What we needed to know was if the “more than one occasion” applied to harassing or only to the act of following. Could we issue a civil restraining order after one harassment or must it be at least twice?
At such times, even Cheryl throws up her hands and says, “You’ll just have to use your best judgment on this until it comes before the high court and they make a ruling on it.”
It’s the ever-recurring sticky flypaper between what is meant and what is said, which is why we have a Supreme Court still parsing the words of our Constitution more than two hundred years later. Did the framers mean that every citizen could own an assault rifle? Does free speech include hate speech? Does freedom
On a more mundane level, today’s thorny issue was parent versus nonparent custody and visitation, as modified by the appellate court’s recent rulings on third-party custody—in other words, the rights, if any, of stepparents, grandparents, blood relations, or any other third parties who have been ceded (or
It’s hard enough making custody and visitation decisions when you start with a traditional two-parent family unit and the third party is a grandparent. Stir in lovers who claim they did all the parenting, or a sibling who’s been raising the children for years, or same-sex couples who are breaking up with the same regularity as heterosexual couples, and you’ve got a witch’s brew of tricky complications.
We were still arguing about certain aspects of the case studies Cheryl had brought us and comparing how we had ruled on similar issues as we spilled out into the lobby at 5:30 and headed up to Room 628 for drinks.
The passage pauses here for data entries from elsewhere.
Lemma sibling_bit c s : forall l a, Z.testbit (sibling_masks c l a) s = Z.testbit a s || other c (fun y => Z.testbit (sharedMask y) s) l.
Proof.
  induction l as [|y l IH]; intros a; cbn; [by rewrite orb_false_r|]. destruct (s_conn y =? c); cbn; [apply IH|]. rewrite IH, Z.lor_spec. by rewrite orb_assoc.
Qed.
Lemma shared_masks_spec mask : forall l a, match shared_masks mask l a with
  | None => True
  | Some b => (forall y, y ∈ l -> (exclMask y .& mask =? 0) = true) /\ forall s, Z.testbit b s = Z.testbit a s || existsb (fun y => Z.testbit (sharedMask y) s) l
  end.
Proof.
  induction l as [|y l IH]; intros a; cbn [shared_masks]; [split; [by intros y Hy%not_elem_of_nil|]; intros s; cbn; by rewrite orb_false_r|].
  destruct (exclMask y .& mask =? 0) eqn:E; cbn [negb]; [|done]. specialize (IH (a .| sharedMask y)). destruct (shared_masks _ _ _) as [b|]; [|done]. destruct IH as [H1 H2]. split.
  - intros z [->|Hz]%elem_of_cons; [done|by apply H1].
  - intros s. rewrite H2, Z.lor_spec. cbn. by rewrite orb_assoc.
Qed.
Lemma any_lock_spec mask l : any_lock mask l = false -> forall y, y ∈ l -> (exclMask y .& mask =? 0) = true /\ (sharedMask y .& mask =? 0) = true.
Proof.
  induction l as [|y l IH]; cbn [any_lock]; [by intros _ y Hy%not_elem_of_nil|]. destruct (exclMask y .& mask =? 0) eqn:E1, (sharedMask y .& mask =? 0) eqn:E2; cbn [negb orb]; try done.
  intros H z [->|Hz]%elem_of_cons; [done|by apply IH].
Qed.

(** A list in which [x] is the object of its connection. *)
Definition object (x : unixShm) (l : list unixShm) : Prop := x ∈ l /\ forall y, y ∈ l -> s_conn y = s_conn x -> y = x.
Lemma existsb_elem {A} (P : A -> bool) l : existsb P l = true <-> exists y, y ∈ l /\ P y = true.
Proof. rewrite existsb_exists. by setoid_rewrite <- list_elem_of_In. Qed.
Lemma existsb_object x P l : object x l -> existsb P l = P x || other (s_conn x) P l.
Proof.
  intros [Hx Hu]. apply eq_true_iff_eq. unfold other. rewrite orb_true_iff, !existsb_elem. split.
  - intros (y & Hy & HP). destruct (decide (s_conn y = s_conn x)) as [E|E]; [left; by rewrite <- (Hu y Hy E)|]. right. exists y. split; [done|]. by rewrite (proj2 (Z.eqb_neq _ _) E).
  - intros [HP|(y & Hy & HP)]; [by exists x|]. exists y. split; [done|]. by apply andb_true_iff in HP as [_ ?].
Qed.
Lemma assign_elem x f l y : object x l -> y ∈ assign (s_conn x) f l <-> y = f x \/ (y ∈ l /\ s_conn y <> s_conn x).
Proof.
  intros [Hx Hu]. unfold assign. rewrite list_elem_of_fmap. split.
  - intros (z & -> & Hz). destruct (Z.eqb_spec (s_conn z) (s_conn x)) as [E|E]; [left; by rewrite (Hu z Hz E)|by right].
  - intros [->|[Hy Hne]]; [exists x; by rewrite Z.eqb_refl|]. exists y. by rewrite (proj2 (Z.eqb_neq _ _) Hne).
Qed.
Lemma existsb_assign x f P l : object x l -> s_conn (f x) = s_conn x -> existsb P (assign (s_conn x) f l) = P (f x) || other (s_conn x) P l.
Proof.
  intros Hx Hf. apply eq_true_iff_eq. unfold other. rewrite orb_true_iff, !existsb_elem. split.
  - intros (y & Hy & HP). apply (assign_elem x f l y Hx) in Hy as [->|[Hy Hne]]; [by left|]. right. exists y. split; [done|]. by rewrite (proj2 (Z.eqb_neq _ _) Hne).
  - intros [HP|(y & Hy & HP)]; [exists (f x); split; [by apply assign_elem; [|left]|done]|]. apply andb_true_iff in HP as [Hne HP]. exists y. split; [|done].
    apply assign_elem; [done|]. right. split; [done|]. intros E. by rewrite E, Z.eqb_refl in Hne.
Qed.
Lemma other_false x P l : other (s_conn x) P l = false <-> forall y, y ∈ l -> s_conn y <> s_conn x -> P y = false.
Proof.
  unfold other. rewrite <- not_true_iff_false, existsb_elem. split.
  - intros H y Hy Hne. apply not_true_iff_false. intros HP. apply H. exists y. split; [done|]. by rewrite (proj2 (Z.eqb_neq _ _) Hne), HP.
  - intros H (y & Hy & HP). apply andb_true_iff in HP as [Hne HP]. rewrite (H y Hy) in HP; [done|]. intros E. by rewrite E, Z.eqb_refl in Hne.
Qed.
The rain had finally stopped and when the balcony doors were thrown wide, everyone crowded outside to ooh over a vivid rainbow that seemed to touch down in the ocean.
Chuck Teach pointed to that spot and said, “Somebody get me a boat. That pot of gold can’t be more than twenty feet under the water.”
“Anybody heard from Martha?” I asked.
“Yeah, I talked to her at the break,” said Andy Corbett, the chief judge over in the next district from mine. “No change. Fitz is still in a coma and still in intensive care.”
Across the room, Roberta Ouellette was opening a can of soda and I went over to her. She gave a friendly smile and said, “Interesting session, wasn’t it? But I’m sorry. I do think that a blood relationship gives automatic standing and if grandparents want to see their grandchildren on a regular basis and they aren’t pedophiles or raving lunatics, I’m going to keep trying to let them. Children can’t have too much love in their lives.”
“I agree,” I said, adding a light splash of bourbon to my own diet cola. “And what about godparents? There’s often no blood relationship.”
“True,” she sighed. “But again, don’t you find that a little judicial reasoning can sometimes mitigate a vindictive parent’s desire to cut all ties to the past relationship?”
We took our drinks out to the terrace and leaned against the railing to enjoy the return of sunshine. Big patches of blue sky appeared amid the retreating clouds and our rainbow had faded into nothingness.
“When you were telling us how Pete Jeffreys gave custody of that burned child to his father and stepmother, you didn’t mention that he was Bill Hasselberger’s godson,” I said.